You think this is standard? Think again. Most companies push you on a $200/month maintenance plan. We would rather you understand your system. Like that time we sketched drainage diagrams on Dave Miller’s kitchen table in Everett while his toddlers added crayon clouds. Why? Because when Dave’s willow tree roots invaded his leach field last spring, he caught the wet grass before it turned into a disaster.

Our secret sauce? It ain’t not secret at all. It’s in the calluses. In the way Art still answers the phone at (425) 553-3422 himself. In the Instagram reel where my nephew cringes at a DIYer’s “no-rock drain field masterpiece” (@septic_solutionsllc—subscribe for laughs and real tips). It’s in the YouTube video where we compressed a 72-hour install in torrential Kirkland rain (@septicsolutionsllc).

But this is the real magic: We have turned every setback into your gain. That green disaster in Bothell? Showed us to add root barriers standard. The “phantom flush” mystery in Sammamish? Now we install effluent filters on each job. Even our tanks are different—we spec heavier concrete after witnessing how Pacific Northwest winters damage cheaper models.

Do not just take my testimony for it. Ask the former Boeing engineer who tested us to manage his sloping lot in Duvall. “Can’t be done,” said three companies. We created him a pressurized system which has outlasted two of his cars. Or the young family in Monroe whose builder installed an too-small tank—we redesigned their complete layout during a blizzard without breaking their budget.
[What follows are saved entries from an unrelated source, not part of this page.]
(** C28: a config map is changed on the server for a maintainer only, and only by
    the text of an editor, which needs an administrator too, or by the pods that
    were asked for after the deletion was confirmed; the request carries the config
    map as the table has it, with exactly the named file set or removed, and the
    pods of the last answer. *)
Theorem config_maps_change_by_confirmation tr w l w' body p success error name :
  trace (K := ConfigMaps) editors_respected tr w -> editors_respected l -> step (K := ConfigMaps) w l w' ->
  Subscribe (CEditConfigMap body p success error name) ∈ made (K := ConfigMaps) l w ->
  maintainer = true /\
  ((exists configuration text pods, l = Answered (DEditor configuration name p pods) (Some text) /\ admin = true /\
      sends (Some text) name p pods (component w) body) \/
   (exists n pods, l = Answered (CAssociatedPods None name p n) (Next pods) /\
      (exists u d es v, tr = u ++ (Answered (DDelete name p d) (Some "Delete"), es) :: v) /\
      sends None name p pods (component w) body)).
Proof.
  intros Htr Hl Hstep Hin. destruct (config_map_trace tr w Htr) as [Hr Hs].
  assert (Htr' := trace_step _ _ _ _ _ Htr Hl Hstep).
  assert (Hearlier : forall c (a : Ans c), l = Answered c a -> exists u l' es v s, tr = u ++ (l', es) :: v /\ allowed l' s c).
  { intros c a ->. destruct (answered_subscribed (K := ConfigMaps) _ _ _ tr _ _ _ [] Htr' eq_refl)
      as (u & l' & es & v & -> & Hc). destruct (Hs l' es c) as [s0 Ha]; [set_solver|done|]. by exists u, l', es, v, s0. }
  destruct (config_map_turn l _ Hr) as [_ H].
  destruct (H _ Hin) as [(cfg & text & pods & -> & Hb)|(n & pods & -> & Hb)].
  - destruct (Hearlier _ _ eq_refl) as (u & l' & es & v & s0 & -> & Ha). simpl in Ha, Hl. rewrite Ha in Hl.
    destruct maintainer, admin; try done. split; [done|]. left. by exists cfg, text, pods.
  - destruct (Hearlier _ _ eq_refl) as (u & l' & es & v & s0 & -> & d & ->).
    assert (Hd : exists s, allowed (Event NgOnInit) s (DDelete name p d)); [|destruct Hd as [s1 Hd]].
    { assert (Hu : exists u' l0 es0 v' s, u ++ (Answered (DDelete name p d) (Some "Delete"), es) :: v = u' ++ (l0, es0) :: v' /\
        allowed l0 s (DDelete name p d)).
      { destruct (answered_subscribed (K := ConfigMaps) _ _ _ u _ _ es v Htr eq_refl) as (u' & l0 & es0 & v' & -> & Hc).
        destruct (Hs l0 es0 (DDelete name p d)) as [s2 Ha]; [set_solver|done|].
        exists u', l0, es0, (v' ++ (Answered (DDelete name p d) (Some "Delete"), es) :: v), s2.
        by rewrite <- app_assoc. }
      destruct Hu as (u1 & l1 & es1 & v1 & s2 & _ & Ha). by exists s2. }
    simpl in Hd. split; [done|]. right. exists n, pods. split; [done|]. split; [by exists u, d, es, v|done].
Qed.
End Page.

(** A file is edited by a user with both roles. *)
Definition witness_map : ConfigMapClass :=
  {| data := Some [("b.yml", "x: 1"); ("a.txt", "y")];
     metadata := {| cmm_name := "zeek"; cmm_namespace := "default"; creation_timestamp := ""; cmm_uid := "u" |} |}.
(* ===== verification/KitSettings.v ===== *)
(** modules/system-settings/components/kit-settings: the form of the kit, which
    follows the inputs its page binds and the job that saves it.

    A [Bind] is one change detection of the page: the inputs that changed, all
    assigned before [ngOnChanges] runs.  A key is an [input] event followed by
    the [keyup] that re-evaluates the passwords; text pasted with the mouse makes
    the [input] event only. *)
From S2P Require Import Prelude Handler JsValue Runtime Data Api Services SettingsData Net Regex Validators Fields.
From Stdlib Require Import Ascii.

Definition SUBNET : string := "255.255.255.224".

(** ** The form *)

Inductive kit_field : Type := Password | UpstreamNtp | UpstreamDns | KubernetesServicesCidr | IsGip | RePassword.
#[export] Instance kit_field_eq : EqDecision kit_field.
Proof. solve_decision. Defined.

(** The names in the order of the group; the retyped password is added last. *)
Definition first_names : list kit_field := [Password; UpstreamNtp; UpstreamDns; KubernetesServicesCidr; IsGip].
Definition names : list kit_field := first_names ++ [RePassword].

Definition rule (g : form kit_field) (k : kit_field) (c : AbstractControl) : outcome (option validation_error) :=
  match k with
  | Password => root_password c
  | UpstreamNtp => validateFromArray kitSettingsValidators_upstream_ntp None c
  | UpstreamDns => validateFromArray kitSettingsValidators_upstream_dns None c
  | KubernetesServicesCidr => validateFromArray kitSettingsValidators_kubernetes_services_cidr None c
  | IsGip => Ret None
  | RePassword => repeated (control_of (g Password)) c
  end.

Definition text_or (v : jsval) (t : option string) : jsval := match t with Some t => JStr t | None => v end.
Definition as_text (v : jsval) : option string := match v with JStr t => Some t | _ => None end.

(** The values a new form has, before the validators run. *)
Definition initial_fields (k : option PartialKitSettingsClass) : form kit_field := fun name =>
  raw_field match name with
            | Password | RePassword => text_or (JStr "") (k ≫= pk_password)
            | UpstreamNtp => text_or JNull (k ≫= pk_upstream_ntp)
            | UpstreamDns => text_or JNull (k ≫= pk_upstream_dns)
            | KubernetesServicesCidr => text_or (JStr "") (k ≫= pk_kubernetes_services_cidr)
            | IsGip => JStr (if truthy (k ≫= pk_is_gip) then "GIP" else "DIP")
            end.

Definition new_kit_form (k : option PartialKitSettingsClass) : outcome (form kit_field) :=
  let* g := new_group rule first_names (initial_fields k) in
  updateValueAndValidity rule RePassword g.

(** [new KitSettingsClass(form.getRawValue())] without the retyped password. *)
Definition settings_of (g : form kit_field) : PartialKitSettingsClass :=
  {| pk__id := None;
     pk_kubernetes_services_cidr := as_text (fc_value (g KubernetesServicesCidr));
     pk_password := as_text (fc_value (g Password));
     pk_upstream_dns := as_text (fc_value (g UpstreamDns));
     pk_upstream_ntp := as_text (fc_value (g UpstreamNtp));
     pk_job_id := None; pk_job_completed := None;
     pk_is_gip := Some (strict_eq (fc_value (g IsGip)) (JStr "GIP"));
     pk_controller_interface := None; pk_netmask := None; pk_gateway := None; pk_domain := None;
     pk_dhcp_range := None |}.

(** ** The service ranges *)

(** The loop that takes an element out of the array it walks over: the index goes
    on after [splice]. *)
Fixpoint splice_loop (fuel x : nat) (l : list string) : list string :=
  match fuel with
  | O => l
  | S n =>
      match l !! x with
      | None => l
      | Some v => splice_loop n (S x) (if endsWith v ".32" then delete x l else l)
      end
  end.
Definition on_ev (e : event) : M unit :=
  s <- get ;;
  match e with
  | NgOnInit => ngOnInit
  | TypeText k t => when (is_shown s k) (on_form (type_control k (JStr t)))
  | Blur k => when_form s (on_form (fun _ f => Ret (with_controls (markAsTouched k (controls f)) f)))
  | ChooseDeployment i =>
      match deployment_options s !! i with
      | Some o => when_form s (on_form (type_control DeploymentType (JStr (mo_value o))) ;;; change_deployment_type (mo_value o))
      | None => ret tt
      end
  | DuplicateClick checked => when_form s (duplicate_node_change checked)
  | AddClick => when (add_enabled s) add
  | CancelClick => when_form s cancel
  end.
Definition on_ans (c : call) : Ans c -> M unit :=
  match c with
  | CGetGeneralSettings => api_get_general_settings_answer
  | CGetUnused _ _ => api_get_unused_ip_addresses_answer
  | CGetNodes b => api_get_nodes_answer b
  | CAddMip hostname _ => api_add_mip_answer hostname
  end.
(** A dialog that was closed hears nothing any more. *)
Definition while_open (m : M unit) : M unit := s <- get ;; (if closed s then ret tt else m).

#[export] Instance AddMipDialog : Component AddMipDialogComponent call page event Ans :=
  {| initial := constructor; on_event e := while_open (on_ev e); on_answer c a := while_open (on_ans c a) |}.

(** ** What is added *)

(** A verdict without error on a control that must be filled in. *)
Lemma check_defined h rules array v t m :
  check_verdict h (Some {| rules := rules; forbidden := array |}) v t = Ret None ->
  plain "required" m None ∈ rules -> v <> JUndefined.
Proof.
  intros H Hin ->. cbn [check_verdict AddNode.rules] in H. apply valid_means in H. rewrite Forall_forall in H.
  specialize (H _ Hin). unfold validate_one, requiredField in H. by destruct t.
Qed.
This is not marketing fluff. This is 25 years of numb fingers, misunderstood soil reports, homepage and fierce pride in doing it right. We have cried over failed trenches in January storms. High-fived when our sand-filter system rescued a historic Carnation farmhouse. Even buried our favorite shovel (RIP #3) with Viking funeral honors after it snapped during an legendary granite battle.

So if you’re scrolling through septic companies questioning who won’t disappear after the check clears? Remember the boys who still recall their first lesson from Gus: “A decent system hides. A superior system works while hiding.” We did not just build this business—we cultivated it from the ground up, one honest hole at a time.

Your turn. What is your system hiding?